> _Problem description_: From the listing below, set down exactly the lines between the one holding "(ef_dn_waiting _ _ _ _ E). done." and the one holding "- change (sd_test f' (Z.shiftl 1 30)", inclusive. No other line is wanted.

━━━━━ Data provided

Lemma prepare_new_ok replay (d : sdir) fg (f : sdir) :
  empty_frag d fg (sub_bits d) f ->
  exists f' es, prepare_new_fragment replay f = Ok (f', es) /\ empty_frag d fg (new_bits replay d) f'.
Proof.
  intros E. unfold prepare_new_fragment, new_bits. pose proof (ef_bits _ _ _ _ E) as Hb.
  assert (sd_is_auth f = sd_is_auth d) as ->.
  { change (sd_test f (Z.shiftl 1 30) = sd_is_auth d). rewrite Hb by done.
    unfold sub_bits. by rewrite andb_true_l, andb_false_l, orb_false_r. }
  destruct (negb replay && sd_is_auth d); [|eauto].
  pose proof (ef_few _ _ _ _ E) as B. change (sub_bits d 4) with false in B. simpl in B.
  destruct (freeze_new_ok f) as (f' & es & E' & R1 & R2 & R3 & R4 & o & -> & R5 & R6);
    [by split; apply E|lia|apply (Hb 4); done|].
  rewrite E'. eexists _, _. split; [done|]. destruct E. split; try done.
  - rewrite R3. simpl. lia.
  - intros k Hk N. by rewrite R4, Hb.
  - by change (co_replica_map o = co_replica_map (sd_obj d)); rewrite R5.
  - by change (co_waiting o = []); rewrite R6.
Qed.

(** ** Filling the new fragments *)

Lemma new_bits_off replay (d : sdir) k : k = 3 \/ k = 5 -> new_bits replay d k = false.
Proof. intros [->| ->]; unfold new_bits; by destruct (_ && _). Qed.

Lemma new_bits_frozen replay (d : sdir) : new_bits replay d 4 = negb replay && sd_is_auth d.
Proof. unfold new_bits. by destruct (_ && _). Qed.

Lemma new_bits_auth replay (d : sdir) : new_bits replay d 30 = sd_is_auth d.
Proof.
  unfold new_bits, sub_bits. change (Z.testbit _ 30) with false. simpl.
  destruct (negb replay && sd_is_auth d); by rewrite orb_false_r.
Qed.

Lemma empty_receives e replay (d : sdir) fg f (m : gmap dentry_key_t (dentry X)) :
  empty_frag d fg (new_bits replay d) f -> fits e ∅ m -> receives e m f.
Proof.
  intros E Hf. pose proof E as []. destruct ef_nested0 as [N1 N2]. split_and!.
  - assert (pins (sd_obj f) PIN_CHILD = 0) as Hc.
    { rewrite ef_pins0. unfold own_pins. rewrite ef_items0. at_pin. by rewrite bool_decide_true. }
    split; rewrite ?ef_items0, ?N1, ?N2, ?isum_empty, ?Hc; try done.
    + destruct (new_bits replay d 4); simpl in *; lia.
    + change (sd_test f (Z.shiftl 1 5) = false). rewrite ef_bits0 by done. apply new_bits_off. tauto.
    + change (sd_test f (Z.shiftl 1 3) = false). rewrite ef_bits0 by done. apply new_bits_off. tauto.
  - split; rewrite ?ef_items0, ?ef_fnode0; try done.
    intros g G. rewrite isum_empty. apply (nf_zero _ G).
  - by rewrite ef_items0.
Qed.

(** The pins stay those the state accounts for while dentries move. *)
Lemma moved_own_pins e f f' :
  frag_ok e f' -> moved f f' -> (forall p, pins (sd_obj f) p = own_pins f p) ->
  forall p, pins (sd_obj f') p = own_pins f' p.
Proof.
  intros O M Hp p. unfold own_pins, sd_subtree_root, is_frozen_dir, fd_test, is_replicated.
  change (state_test (fd_obj (sd_fdir f')) STATE_FROZENDIR) with (sd_test f' STATE_FROZENDIR).
  rewrite !(moved_test _ _ _ M), (mv_replicas _ _ M), (mv_waiting _ _ M), (mv_dn_waiting _ _ M),
    (mv_auth_pins _ _ M), (mv_root _ _ M).
  destruct (decide (p = PIN_CHILD)) as [->|N].
  - rewrite (fo_child _ _ O). at_pin. case_decide; [by rewrite bool_decide_true|by rewrite bool_decide_false].
  - rewrite (mv_pins _ _ M) by done. rewrite Hp. unfold own_pins, pin_table.
    by rewrite (proj2 (Z.eqb_neq p PIN_CHILD)) by done.
Qed.

Lemma filled_ready e replay (d : sdir) fg f f' m :
  empty_frag d fg (new_bits replay d) f -> ready e replay d -> filled e f f' m -> ready e replay f'.
Proof.
  intros E Hr [O _ M _]. split.
  - done.
  - apply (moved_own_pins e f); [done..|apply E].
  - change (sd_test f' (Z.shiftl 1 4) = negb replay && sd_test f' (Z.shiftl 1 30)).
    rewrite !(moved_test _ _ _ M), !(ef_bits _ _ _ _ E), new_bits_frozen, new_bits_auth by done. done.
  - rewrite (mv_waiting _ _ M), (ef_waiting _ _ _ _ E). done.
  - rewrite (mv_waiting _ _ M), (ef_waiting _ _ _ _ E), (mv_dn_waiting _ _ M), (ef_dn_waiting _ _ _ _ E). done.
  - change (sd_test f' (Z.shiftl 1 30) = false -> co_replica_map (sd_obj f') = ∅).
    rewrite (moved_test _ _ _ M), (ef_bits _ _ _ _ E), new_bits_auth, (mv_replicas _ _ M), (ef_replicas _ _ _ _ E)
      by done. apply (rd_replicas _ _ _ Hr).
  - by rewrite (mv_root _ _ M), (mv_auth _ _ M), (ef_root _ _ _ _ E), (ef_auth _ _ _ _ E).
Qed.

Lemma make_subfrags_ok (add : sdir -> res sdir) e now (fac : D) replay (d : sdir) slots fgs :
  adds_dirfrag add -> ie_is_dir e = true -> (length fgs <= slots)%nat ->
  exists subs es, make_subfrags e add now fac replay d slots fgs = Ok (subs, es) /\
    Forall2 (fun fg f => empty_frag d fg (new_bits replay d) f) fgs subs.
Proof.
  intros Ha Hd. revert slots. induction fgs as [|fg fgs IH]; intros slots Hl; simpl.
  - eexists [], []. split; [done|constructor].
  - destruct slots as [|slots]; [simpl in Hl; lia|].
    destruct (entered_frag add e now fac d fg Ha Hd) as (f0 & es0 & E0 & ->).
    destruct (prepare_new_ok replay d fg f0 E0) as (f & es & -> & E). cbn [mbind res_bind].
    destruct (IH slots) as (subs & es' & -> & F'); [simpl in Hl; lia|].
    eexists _, _. split; [done|]. by constructor.
Qed.

Lemma own_few s : refs_ok (sd_obj s) -> (forall p, pins (sd_obj s) p = own_pins s p) ->
  co_ref (sd_obj s) <= 10 + pins (sd_obj s) PIN_CHILD.
Proof.
  intros Ro Hp. rewrite (ref_of_table _ _ _ _ _ _ _ _ _ _ _ _ Ro Hp), Hp. at_pin.
  assert (forall b, 0 <= bool_Z b <= 1) as Hb by (intros []; simpl; lia).
  repeat match goal with |- context [bool_Z ?b] => pose proof (Hb b); generalize dependent (bool_Z b); intros end.
  lia.
Qed.

(** The fragment with the auth pin of [prepare_old_fragment]. *)
Lemma pinned_ready e replay d :
  ready e replay d -> auth_pins (sd_fdir d) = 0 ->
  let d1 := set_sd_obj (repin 1 PIN_AUTHPIN (sd_obj d)) d in
  ready e replay (set_sd_dir (set_cd_fdir (set_auth_pins 1 (sd_fdir d1)) (sd_dir d1)) d1).
Proof.
  intros Hr Ha d1. pose proof (rd_ok _ _ _ Hr) as O. pose proof (fo_refs _ _ O) as Ro.
  pose proof (own_few _ Ro (rd_pins _ _ _ Hr)) as B. pose proof (frag_few _ _ O).
  assert (pins_are (repin 1 PIN_AUTHPIN (sd_obj d)) (raise true PIN_AUTHPIN (own_pins d))) as [Ro' Hp'].
  { apply pins_are_repin; [split; [done|apply Hr]| |lia]. at_pin. rewrite Ha. simpl. lia. }
  assert (pins (repin 1 PIN_AUTHPIN (sd_obj d)) PIN_CHILD = pins (sd_obj d) PIN_CHILD) as Hc
    by (by rewrite pins_repin, decide_False).
  set (d' := set_sd_dir _ d1). destruct O, Hr. split; try done.
  - split; try done; change (sd_obj d') with (repin 1 PIN_AUTHPIN (sd_obj d)); rewrite ?Hc; [done|].
    cbn [co_ref repin set_refs]. lia.
  - intros p. change (sd_obj d') with (repin 1 PIN_AUTHPIN (sd_obj d)). rewrite Hp'.
    change (raise true PIN_AUTHPIN (own_pins d) p = own_pins d' p). unfold raise, own_pins. rewrite Ha.
    table_eq p; done.
Qed.

Lemma prepare_old_ok e replay d :
  ready e replay d -> auth_pins (sd_fdir d) = 0 ->
  exists d' es, prepare_old_fragment replay d = Ok (d', es) /\ ready e replay d' /\
    auth_pins (sd_fdir d') = bool_Z (negb replay && sd_is_auth d') /\
    sd_is_auth d' = sd_is_auth d /\ sd_items d' = sd_items d /\ sd_fnode d' = sd_fnode d /\
    frag d' = frag d /\ waiters_of d' = waiters_of d /\ sd_auth d' = sd_auth d /\
    co_state (sd_obj d') = co_state (sd_obj d) /\ co_replica_map (sd_obj d') = co_replica_map (sd_obj d).
Proof.
  intros Hr Ha. unfold prepare_old_fragment. destruct (negb replay && sd_is_auth d) eqn:L.
  - pose proof (rd_ok _ _ _ Hr) as O. pose proof (frag_few _ _ O). pose proof (fo_refs _ _ O) as Ro.
    pose proof (pinned_ready e replay d Hr Ha) as Hr'. cbn zeta in Hr'.
    unfold lift_cd, cd_auth_pin, on_fdir, auth_pin, fd_get, dir_get.
    change (auth_pins (cd_fdir (sd_dir d))) with (auth_pins (sd_fdir d)). rewrite Ha.
    change (0 =? 0) with true. cbn iota. change (df_obj (fd_dir (cd_fdir (sd_dir d)))) with (sd_obj d).
    rewrite get_ok by (done || lia). cbn [mbind res_bind set_fd_dir auth_pins].
    change (auth_pins (cd_fdir (sd_dir d))) with (auth_pins (sd_fdir d)). rewrite Ha.
    change (s32 (0 + 1)) with 1. eexists _, _. split; [done|]. split; [exact Hr'|].
    split_and!; try done. change (1 = bool_Z (negb replay && sd_is_auth d)). by rewrite L.
  - eexists d, []. split_and!; try done. by rewrite L.
Qed.

End Finish2.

━━━━━━━━━━

> _Solution below_:
  - rewrite (mv_waiting _ _ M), (ef_waiting _ _ _ _ E), (mv_dn_waiting _ _ M), (ef_dn_waiting _ _ _ _ E). done.
  - change (sd_test f' (Z.shiftl 1 30) = false -> co_replica_map (sd_obj f') = ∅).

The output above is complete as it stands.